To grant a RAM user permissions on RDS MySQL instances and AnalyticDB for MySQL clusters, refer to the following information. For more details, see create a custom policy.
Below are the scripts for custom policies:
Grant permissions on all RDS MySQL instances and AnalyticDB for MySQL clusters
{ "Version": "1", "Statement": [ { "Effect": "Allow", "Action": "dts:*", "Resource": [ "acs:adb:*:*:*", "acs:rds:*:*:*" ] }, { "Effect": "Allow", "Action": [ "dts:DescribeRegions", "dts:DescribeConfigRelations", "dts:DescribeSrcLinkConfig", "dts:DescribeDestLinkConfig", "dts:DescribeLinkConfig", "dts:DescribeConciseJobStatics", "dts:ListUserAuthorizationLogs", "dts:CreateUserAuthorization" ], "Resource": [ "acs:dts:*:*:*" ] } ] }
Grant permissions on specific RDS MySQL instances and AnalyticDB for MySQL clusters
{ "Version": "1", "Statement": [ { "Effect": "Allow", "Action": "dts:*", "Resource": [ "acs:adb:*:*:dbcluster/am-2zeod8ax4b9a****", Use the ID of the AnalyticDB for MySQL cluster to be synchronized "acs:rds:*:*:dbinstance/rm-2ze6fs8ouh43****", Use the ID of the RDS instance to be synchronized ] }, { "Effect": "Allow", "Action": [ "dts:DescribeRegions", "dts:DescribeConfigRelations", "dts:DescribeSrcLinkConfig", "dts:DescribeDestLinkConfig", "dts:DescribeLinkConfig", "dts:DescribeConciseJobStatics", "dts:ListUserAuthorizationLogs", "dts:CreateUserAuthorization" ], "Resource": "acs:dts:*:*:*" } ] }
RDS MySQL->AnalyticDB PostgreSQL
-
Create the service-linked role AliyunServiceRoleForADBPG.
-
Go to the RAM console and check the roles list in the left-side navigation pane for the service-linked role named AliyunServiceRoleForADBPG. If it does not exist, create the role.
-
Click Create Role in the upper-left corner.
-
In the Create Role dialog box, select Alibaba Cloud Service and click Next.
-
Choose Service-Linked Role as the role type and select AnalyticDB for PostgreSQL.
-
Click Complete to ensure the service-linked role is created.
-
-
Grant management permissions to a RAM user.

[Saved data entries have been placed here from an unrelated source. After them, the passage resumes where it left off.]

(** The end of an iteration: [return] from [main], or the next one. *)
Inductive outcome : Type :=
  | Exit (code : Z)
  | Next (b : bot) (e : list effect).

Definition set_me (m : Me) (b : bot) : bot :=
  mkBot m (inRoom b) (dropped b) (enterMs b) (lastInputMs b) (lastHbMs b) (seq b) (world b).

Definition set_world (w : StateSnapshot) (b : bot) : bot :=
  mkBot (me b) (inRoom b) (dropped b) (enterMs b) (lastInputMs b) (lastHbMs b) (seq b) w.

(** The connection is made and the login sent before the loop. *)
Definition start (account : string) : bot * list effect := (init, [EConnect; ESend (MLoginReq account)]).

(** *** Snapshots *)

(** One player of an increment: every entry of the same player is replaced, a
    new player is added. *)
Definition merge_player (ws : list PlayerState) (p : PlayerState) : list PlayerState :=
  let found := existsb (fun w => ps_player_id w =? ps_player_id p) ws in
  let ws' := map (fun w => if ps_player_id w =? ps_player_id p then p else w) ws in
  if found then ws' else ws' ++ [p].

Definition mergeSnapshot (w s : StateSnapshot) : StateSnapshot :=
  if ss_full s then s
  else mkStateSnapshot (ss_tick w) (ss_full w) (foldl merge_player (ss_players w) (ss_players s))
         (ss_projectiles w) (ss_removed_projectile_ids w).

(** The loop over [world.players()] that updates the bot's own entry. *)
Definition update_me (m : Me) (ps : list PlayerState) : Me :=
  foldl (fun m p => if ps_player_id p =? pid m then mkMe (pid m) (token m) (ps_x p) (ps_y p) (ps_hp p) else m) m ps.

Section Client.
Context {LM : Libm} {PB : Protobuf}.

You can grant a RAM user permissions for all or specific RDS MySQL instances and AnalyticDB for PostgreSQL instances. For more information, see create a custom policy.

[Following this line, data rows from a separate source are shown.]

(* ===== verification/Bench.v ===== *)
(** * The benchmark client ([src/examples/bench_client.cc])

    Worker threads drive many connections through one epoll instance each: they
    connect, log in, ask for matches or idle, send heartbeats and inputs, and
    measure how long the answers take. A connection has an input buffer, from
    which frames are cut, and a string of bytes that could not be written yet.

    The kernel is a class parameter ([BenchKernel]): the answers of [send] and
    the clock. The answers of [readv] come with the event that leads to them, as
    in [TcpConnection]. A read beyond the memory of the buffer is [UB]; a loop
    that does not end is [None]. *)

From stdpp Require Import base list strings pretty.
From Stdlib Require Import ZArith Lia.
From Stdlib Require Import Init.Byte.
From S2P Require Import Prelude Float32 Buffer Codec Proto.

Local Open Scope Z_scope.

(** ** The kernel and protobuf *)

(** [send] answers the bytes it took, or an error; [sent_bytes] is what a
    socket has taken so far. *)
Inductive send_answer : Type := Wrote (n : nat) | Again | SendFailed.

Class BenchKernel (K : Type) : Type := {
  send : Z -> list byte -> K -> send_answer * K;
  nowMs : K -> Z * K;
  sent_bytes : K -> Z -> list byte;
}.

Class BenchLaws (K : Type) `{BenchKernel K} : Prop := {
  send_wrote fd bs k n k' : send fd bs k = (Wrote n, k') ->
    (0 < n <= length bs)%nat /\ sent_bytes k' fd = sent_bytes k fd ++ take n bs /\
    forall fd', fd' <> fd -> sent_bytes k' fd' = sent_bytes k fd';
  send_nothing fd bs k k' a : send fd bs k = (a, k') -> (forall n, a <> Wrote n) ->
    forall fd', sent_bytes k' fd' = sent_bytes k fd';
  now_nothing k fd : sent_bytes (snd (nowMs k)) fd = sent_bytes k fd;
}.

(** [ParseFromArray] of the messages the client reads and the serialisation of
    those it sends. *)
Class BenchProtobuf : Type := {
  parse_LoginResp : list byte -> option (Z * Z * string);
  parse_Heartbeat : list byte -> option Z;
  parse_StateSnapshot : list byte -> option StateSnapshot;
  serialize : client_msg -> list byte;
}.

Module Bench.

(** ** Data *)

Record Options : Type := mkOptions {
  port : Z;
  conns : Z;
  threads : Z;
  battle : bool;
  durationSec : Z;
  rampUs : Z;
}.

Definition default_options : Options := mkOptions 9100 100 2 false 10 200.

Inductive State : Type := kConnecting | kWaitLogin | kIdle | kMatching | kBattle | kDead.

#[export] Instance State_eq_dec : EqDecision State.
Proof. solve_decision. Defined.

Record Conn : Type := mkConn {
  fd : Z;
  state : State;
  c_in : Buffer.t;
  out : list byte;
  playerId : Z;
  nextHbMs : Z;
  nextInputMs : Z;
  seq : Z;
  pendingSeq : Z;
  pendingSentMs : Z;
}.

Definition new_conn : Conn := mkConn (-1) kConnecting Buffer.init [] 0 0 0 0 0 0.

(** The samples are differences of the millisecond clock, as [uint64_t]. *)
Record Stats : Type := mkStats {
  established : nat;
  failed : nat;
  dead : nat;
  n_sent : nat;
  recvd : nat;
  hbRtt : list Z;
  inputRtt : list Z;
}.

Definition no_stats : Stats := mkStats 0 0 0 0 0 [] [].

Definition set_fd (x : Z) (c : Conn) : Conn :=
  mkConn x (state c) (c_in c) (out c) (playerId c) (nextHbMs c) (nextInputMs c) (seq c) (pendingSeq c) (pendingSentMs c).
Definition set_state (x : State) (c : Conn) : Conn :=
  mkConn (fd c) x (c_in c) (out c) (playerId c) (nextHbMs c) (nextInputMs c) (seq c) (pendingSeq c) (pendingSentMs c).
Definition set_in (x : Buffer.t) (c : Conn) : Conn :=
  mkConn (fd c) (state c) x (out c) (playerId c) (nextHbMs c) (nextInputMs c) (seq c) (pendingSeq c) (pendingSentMs c).
Definition set_out (x : list byte) (c : Conn) : Conn :=
  mkConn (fd c) (state c) (c_in c) x (playerId c) (nextHbMs c) (nextInputMs c) (seq c) (pendingSeq c) (pendingSentMs c).
Definition set_playerId (x : Z) (c : Conn) : Conn :=
  mkConn (fd c) (state c) (c_in c) (out c) x (nextHbMs c) (nextInputMs c) (seq c) (pendingSeq c) (pendingSentMs c).
Definition set_nextHb (x : Z) (c : Conn) : Conn :=
  mkConn (fd c) (state c) (c_in c) (out c) (playerId c) x (nextInputMs c) (seq c) (pendingSeq c) (pendingSentMs c).
Definition set_input (next s : Z) (c : Conn) : Conn :=
  mkConn (fd c) (state c) (c_in c) (out c) (playerId c) (nextHbMs c) next s (pendingSeq c) (pendingSentMs c).
Definition set_pending (s t : Z) (c : Conn) : Conn :=
  mkConn (fd c) (state c) (c_in c) (out c) (playerId c) (nextHbMs c) (nextInputMs c) (seq c) s t.

Definition bump_established (s : Stats) : Stats :=
  mkStats (S (established s)) (failed s) (dead s) (n_sent s) (recvd s) (hbRtt s) (inputRtt s).
Definition bump_failed (s : Stats) : Stats :=
  mkStats (established s) (S (failed s)) (dead s) (n_sent s) (recvd s) (hbRtt s) (inputRtt s).
Definition bump_dead (s : Stats) : Stats :=
  mkStats (established s) (failed s) (S (dead s)) (n_sent s) (recvd s) (hbRtt s) (inputRtt s).
Definition bump_sent (s : Stats) : Stats :=
  mkStats (established s) (failed s) (dead s) (S (n_sent s)) (recvd s) (hbRtt s) (inputRtt s).
Definition bump_recvd (s : Stats) : Stats :=
  mkStats (established s) (failed s) (dead s) (n_sent s) (S (recvd s)) (hbRtt s) (inputRtt s).
Definition push_hb (x : Z) (s : Stats) : Stats :=
  mkStats (established s) (failed s) (dead s) (n_sent s) (recvd s) (hbRtt s ++ [x]) (inputRtt s).
Definition push_input (x : Z) (s : Stats) : Stats :=
  mkStats (established s) (failed s) (dead s) (n_sent s) (recvd s) (hbRtt s) (inputRtt s ++ [x]).

(** What a worker asks of epoll: [wantOut] of [setEvents], registration. *)
Inductive ctl : Type := CtlAdd (fd : Z) | CtlMod (fd : Z) (wantOut : bool).

(** What the functions of a worker share: the kernel, the statistics, and the
    calls of [epoll_ctl] so far. *)
Record World (K : Type) : Type := mkWorld {
  kern : K;
  stats : Stats;
  ctls : list ctl;
}.
Arguments mkWorld {K} kern stats ctls.
Arguments kern {K} w.
Arguments stats {K} w.
Arguments ctls {K} w.

Section Worker.
Context {K : Type} {BK : BenchKernel K} {PB : BenchProtobuf}.

Definition with_kern (k : K) (w : World K) : World K := mkWorld k (stats w) (ctls w).
Definition with_stats (f : Stats -> Stats) (w : World K) : World K := mkWorld (kern w) (f (stats w)) (ctls w).

Definition setEvents (c : Conn) (wantOut : bool) (w : World K) : World K :=
  mkWorld (kern w) (stats w) (ctls w ++ [CtlMod (fd c) wantOut]).

(** ** Sending *)

(** The loop of [sendMsg]; the result says whether the connection survived.
    Every [send] takes a byte at least, so the length of [out] is fuel enough. *)
Fixpoint send_loop (fuel : nat) (c : Conn) (k : K) : Conn * K * bool :=
  match out c, fuel with
  | [], _ | _, O => (c, k, true)
  | _, S fuel' =>
      match send (fd c) (out c) k with
      | (Wrote n, k') => send_loop fuel' (set_out (drop n (out c)) c) k'
      | (Again, k') => (c, k', true)
      | (SendFailed, k') => (set_state kDead c, k', false)
      end
  end.

Definition is_nil {A} (l : list A) : bool := match l with [] => true | _ => false end.

Definition sendMsg (c : Conn) (m : client_msg) (w : World K) : Conn * World K :=
  let c1 := set_out (out c ++ Codec.encode (client_msg_id m) (serialize m)) c in
  let '(c2, k2, ok) := send_loop (length (out c1)) c1 (kern w) in
  if ok then (c2, setEvents c2 (negb (is_nil (out c2))) (with_stats bump_sent (with_kern k2 w)))
  else (c2, with_kern k2 w).

(** The branch of the worker for [EPOLLOUT]: a failure only ends the loop. *)
Fixpoint flush_loop (fuel : nat) (c : Conn) (k : K) : Conn * K :=
  match out c, fuel with
  | [], _ | _, O => (c, k)
  | _, S fuel' =>
      match send (fd c) (out c) k with
      | (Wrote n, k') => flush_loop fuel' (set_out (drop n (out c)) c) k'
      | (_, k') => (c, k')
      end
  end.

Definition flush (c : Conn) (w : World K) : Conn * World K :=
  let (c1, k1) := flush_loop (length (out c)) c (kern w) in
  (c1, setEvents c1 (negb (is_nil (out c1))) (with_kern k1 w)).

(** ** Receiving *)

(** The player of a snapshot that acknowledges the measured input. *)
Definition acknowledges (c : Conn) (p : PlayerState) : bool :=
  (ps_player_id p =? playerId c) && (pendingSeq c <=? ps_last_input_seq p).

(** [d] is the memory given to [ParseFromArray], or none when it reaches past
    the buffer. *)
Definition handleFrame (opt : Options) (id : Z) (d : option (list byte)) (c : Conn) (w : World K) : res (Conn * World K) :=
  if id =? MsgId.kLoginResp then
    match d with
    | None => UB
    | Some bs =>
        match parse_LoginResp bs with
        | Some (code, player_id, _) =>
            if negb (code =? 0) then Ok (c, w)
            else
              let c1 := set_playerId player_id c in
              if battle opt then
                let (c2, w2) := sendMsg c1 (MMatchReq player_id) w in
                Ok (set_state kMatching c2, w2)
              else Ok (set_state kIdle c1, w)
        | None => Ok (c, w)
        end
    end
  else if id =? MsgId.kHeartbeat then
    match d with
    | None => UB
    | Some bs =>
        match parse_Heartbeat bs with
        | Some client_ms =>
            let (now, k') := nowMs (kern w) in
            Ok (c, with_stats (push_hb (u64 (now - client_ms))) (with_kern k' w))
        | None => Ok (c, w)
        end
    end
  else if id =? MsgId.kEnterRoom then Ok (set_state kBattle c, w)
  else if id =? MsgId.kStateSnapshot then
    if pendingSeq c =? 0 then Ok (c, w)
    else
      match d with
      | None => UB
      | Some bs =>
          match parse_StateSnapshot bs with
          | Some snap =>
              if existsb (acknowledges c) (ss_players snap) then
                let (now, k') := nowMs (kern w) in
                Ok (set_pending 0 (pendingSentMs c) c,
                    with_stats (push_input (u64 (now - pendingSentMs c))) (with_kern k' w))
              else Ok (c, w)
          | None => Ok (c, w)
          end
      end
  else Ok (c, w).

The following sections describe the scripts for custom policies:
Grant permissions on all RDS MySQL instances and AnalyticDB for PostgreSQL instances
{ "Version": "1", "Statement": [ { "Effect": "Allow", "Action": "dts:*", "Resource": [ "acs:gpdb:*:*:*", "acs:rds:*:*:*" ] }, { "Effect": "Allow", "Action": [ "dts:DescribeRegions", "dts:DescribeConfigRelations", "dts:DescribeSrcLinkConfig", "dts:DescribeDestLinkConfig", "dts:DescribeLinkConfig" ], "Resource": [ "acs:gpdb:*:*:*" ] } ] }
Grant permissions on specific RDS MySQL instances and AnalyticDB for PostgreSQL instances
{ "Version": "1", "Statement": [ { "Effect": "Allow", "Action": "dts:*", "Resource": [ "acs:gpdb:*:*:dbinstanc/gp-bp1a740l3zx4****", Use the ID of the AnalyticDB for PostgreSQL cluster to be synchronized "acs:rds:*:*:dbinstance/rm-2ze6fs8ouh43****", Use the ID of the RDS instance to be synchronized ] }, { "Effect": "Allow", "Action": [ "dts:DescribeRegions", "dts:DescribeConfigRelations", "dts:DescribeSrcLinkConfig", "dts:DescribeDestLinkConfig", "dts:DescribeLinkConfig" ], "Resource": "acs:dts:*:*:*" } ] }
Procedure
-
Log in to the RDS Management Console and click Data Integration in the left-side navigation pane.
-
On the Zero-ETL tab, click Create Zero-ETL Task.
-
On the Create Zero-ETL Task page, enter the source database information and the destination database information.
-
Enter the source database information:
Source Database Information
Description
Task Name
The name of the zero-ETL task.
Database Type
Select RDS MySQL
Connection Type
Only Cloud Instance Access is supported.
Instance Region
The region of the source instance.
Instance ID
The ID of the RDS instance.
Database Name
The name of the database in the RDS instance.
Database Account
The username of the account that is used to log on to the RDS instance.
Database Password
The password of the account that is used to log on to the RDS instance.
Connection Method
The method that is used to connect to the RDS instance. Valid values: Non-encrypted and SSL-encrypted.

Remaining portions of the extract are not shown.